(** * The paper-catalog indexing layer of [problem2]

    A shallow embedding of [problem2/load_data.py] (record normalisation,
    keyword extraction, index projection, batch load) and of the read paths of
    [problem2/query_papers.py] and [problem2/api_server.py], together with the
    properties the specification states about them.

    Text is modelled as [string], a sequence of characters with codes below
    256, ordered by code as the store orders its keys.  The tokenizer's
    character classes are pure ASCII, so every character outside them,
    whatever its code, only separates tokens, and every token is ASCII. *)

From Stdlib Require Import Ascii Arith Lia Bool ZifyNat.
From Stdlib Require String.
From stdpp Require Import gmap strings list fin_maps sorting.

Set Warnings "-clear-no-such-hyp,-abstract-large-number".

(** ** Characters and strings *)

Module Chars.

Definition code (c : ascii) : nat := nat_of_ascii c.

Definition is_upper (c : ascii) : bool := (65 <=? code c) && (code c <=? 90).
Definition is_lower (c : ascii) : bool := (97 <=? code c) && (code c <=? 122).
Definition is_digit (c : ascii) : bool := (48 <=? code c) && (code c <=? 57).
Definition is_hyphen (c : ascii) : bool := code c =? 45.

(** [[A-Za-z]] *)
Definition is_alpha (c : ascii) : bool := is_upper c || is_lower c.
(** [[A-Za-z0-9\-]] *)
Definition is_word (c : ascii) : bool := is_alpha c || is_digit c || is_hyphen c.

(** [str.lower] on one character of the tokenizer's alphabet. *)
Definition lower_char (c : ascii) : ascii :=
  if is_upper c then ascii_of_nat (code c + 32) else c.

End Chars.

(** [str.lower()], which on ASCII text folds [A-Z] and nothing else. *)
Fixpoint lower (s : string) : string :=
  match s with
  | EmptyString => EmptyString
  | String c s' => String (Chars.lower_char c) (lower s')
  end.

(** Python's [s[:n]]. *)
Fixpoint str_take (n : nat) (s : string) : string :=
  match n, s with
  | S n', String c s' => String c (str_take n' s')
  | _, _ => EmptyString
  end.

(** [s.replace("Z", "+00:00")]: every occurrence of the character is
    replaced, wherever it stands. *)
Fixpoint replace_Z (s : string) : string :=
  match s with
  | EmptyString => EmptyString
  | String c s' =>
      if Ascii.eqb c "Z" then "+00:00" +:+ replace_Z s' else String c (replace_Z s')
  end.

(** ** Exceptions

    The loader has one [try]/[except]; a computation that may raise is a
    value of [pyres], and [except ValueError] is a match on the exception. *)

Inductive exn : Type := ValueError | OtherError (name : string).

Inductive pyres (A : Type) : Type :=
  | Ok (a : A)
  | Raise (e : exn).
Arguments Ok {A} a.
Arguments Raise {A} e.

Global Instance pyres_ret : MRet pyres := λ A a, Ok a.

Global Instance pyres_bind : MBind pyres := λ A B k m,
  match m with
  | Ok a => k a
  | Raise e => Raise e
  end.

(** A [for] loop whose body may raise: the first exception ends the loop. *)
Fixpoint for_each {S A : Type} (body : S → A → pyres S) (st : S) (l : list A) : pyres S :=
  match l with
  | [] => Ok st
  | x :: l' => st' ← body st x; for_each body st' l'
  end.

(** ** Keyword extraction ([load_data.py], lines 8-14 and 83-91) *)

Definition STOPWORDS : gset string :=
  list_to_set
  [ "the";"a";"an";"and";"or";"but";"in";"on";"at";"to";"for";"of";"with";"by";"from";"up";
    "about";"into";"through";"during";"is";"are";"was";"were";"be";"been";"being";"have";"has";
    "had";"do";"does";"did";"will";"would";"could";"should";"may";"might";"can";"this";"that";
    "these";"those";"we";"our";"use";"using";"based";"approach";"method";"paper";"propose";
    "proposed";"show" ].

--

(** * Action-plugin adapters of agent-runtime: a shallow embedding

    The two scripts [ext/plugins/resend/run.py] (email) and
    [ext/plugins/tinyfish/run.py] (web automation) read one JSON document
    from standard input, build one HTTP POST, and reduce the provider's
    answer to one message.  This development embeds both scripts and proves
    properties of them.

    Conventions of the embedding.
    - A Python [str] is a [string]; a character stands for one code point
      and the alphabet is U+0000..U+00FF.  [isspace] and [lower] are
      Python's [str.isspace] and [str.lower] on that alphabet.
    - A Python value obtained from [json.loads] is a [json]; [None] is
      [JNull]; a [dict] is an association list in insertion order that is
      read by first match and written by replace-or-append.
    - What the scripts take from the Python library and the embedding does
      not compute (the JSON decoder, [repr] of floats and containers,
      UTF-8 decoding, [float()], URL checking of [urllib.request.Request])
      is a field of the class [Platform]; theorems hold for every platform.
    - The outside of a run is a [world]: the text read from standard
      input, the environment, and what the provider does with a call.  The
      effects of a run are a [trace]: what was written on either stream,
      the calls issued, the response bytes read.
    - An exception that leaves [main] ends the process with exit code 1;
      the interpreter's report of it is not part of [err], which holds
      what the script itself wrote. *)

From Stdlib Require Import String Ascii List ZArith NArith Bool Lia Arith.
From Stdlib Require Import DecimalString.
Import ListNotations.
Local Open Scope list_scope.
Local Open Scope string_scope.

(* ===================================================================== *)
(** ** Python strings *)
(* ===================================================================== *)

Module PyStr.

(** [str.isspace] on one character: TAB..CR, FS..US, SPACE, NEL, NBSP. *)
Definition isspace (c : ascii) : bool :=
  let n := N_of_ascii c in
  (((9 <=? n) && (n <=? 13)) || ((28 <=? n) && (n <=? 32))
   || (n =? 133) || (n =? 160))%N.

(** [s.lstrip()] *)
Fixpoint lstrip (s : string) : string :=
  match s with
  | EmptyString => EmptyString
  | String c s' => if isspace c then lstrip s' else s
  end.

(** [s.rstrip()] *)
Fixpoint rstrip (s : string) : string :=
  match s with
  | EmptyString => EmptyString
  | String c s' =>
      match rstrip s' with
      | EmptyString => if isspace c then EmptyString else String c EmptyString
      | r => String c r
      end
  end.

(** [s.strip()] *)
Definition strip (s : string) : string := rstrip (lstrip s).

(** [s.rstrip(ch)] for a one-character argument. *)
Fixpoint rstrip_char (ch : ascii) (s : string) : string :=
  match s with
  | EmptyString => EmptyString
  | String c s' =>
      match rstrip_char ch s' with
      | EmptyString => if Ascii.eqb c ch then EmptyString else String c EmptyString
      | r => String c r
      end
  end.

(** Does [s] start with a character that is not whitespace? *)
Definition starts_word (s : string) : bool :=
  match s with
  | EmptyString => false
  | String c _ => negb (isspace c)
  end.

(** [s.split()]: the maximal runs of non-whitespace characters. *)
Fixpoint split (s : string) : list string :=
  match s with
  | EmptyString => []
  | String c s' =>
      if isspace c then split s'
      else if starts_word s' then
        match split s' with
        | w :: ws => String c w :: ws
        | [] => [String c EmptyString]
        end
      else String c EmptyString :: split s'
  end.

What the task asks: The lines you need are those holding the word "then"; copy each of them from the material above.

Exercise solution:
  if is_upper c then ascii_of_nat (code c + 32) else c.
      if Ascii.eqb c "Z" then "+00:00" +:+ replace_Z s' else String c (replace_Z s')
  | String c s' => if isspace c then lstrip s' else s
      | EmptyString => if isspace c then EmptyString else String c EmptyString
      | EmptyString => if Ascii.eqb c ch then EmptyString else String c EmptyString
      if isspace c then split s'
      else if starts_word s' then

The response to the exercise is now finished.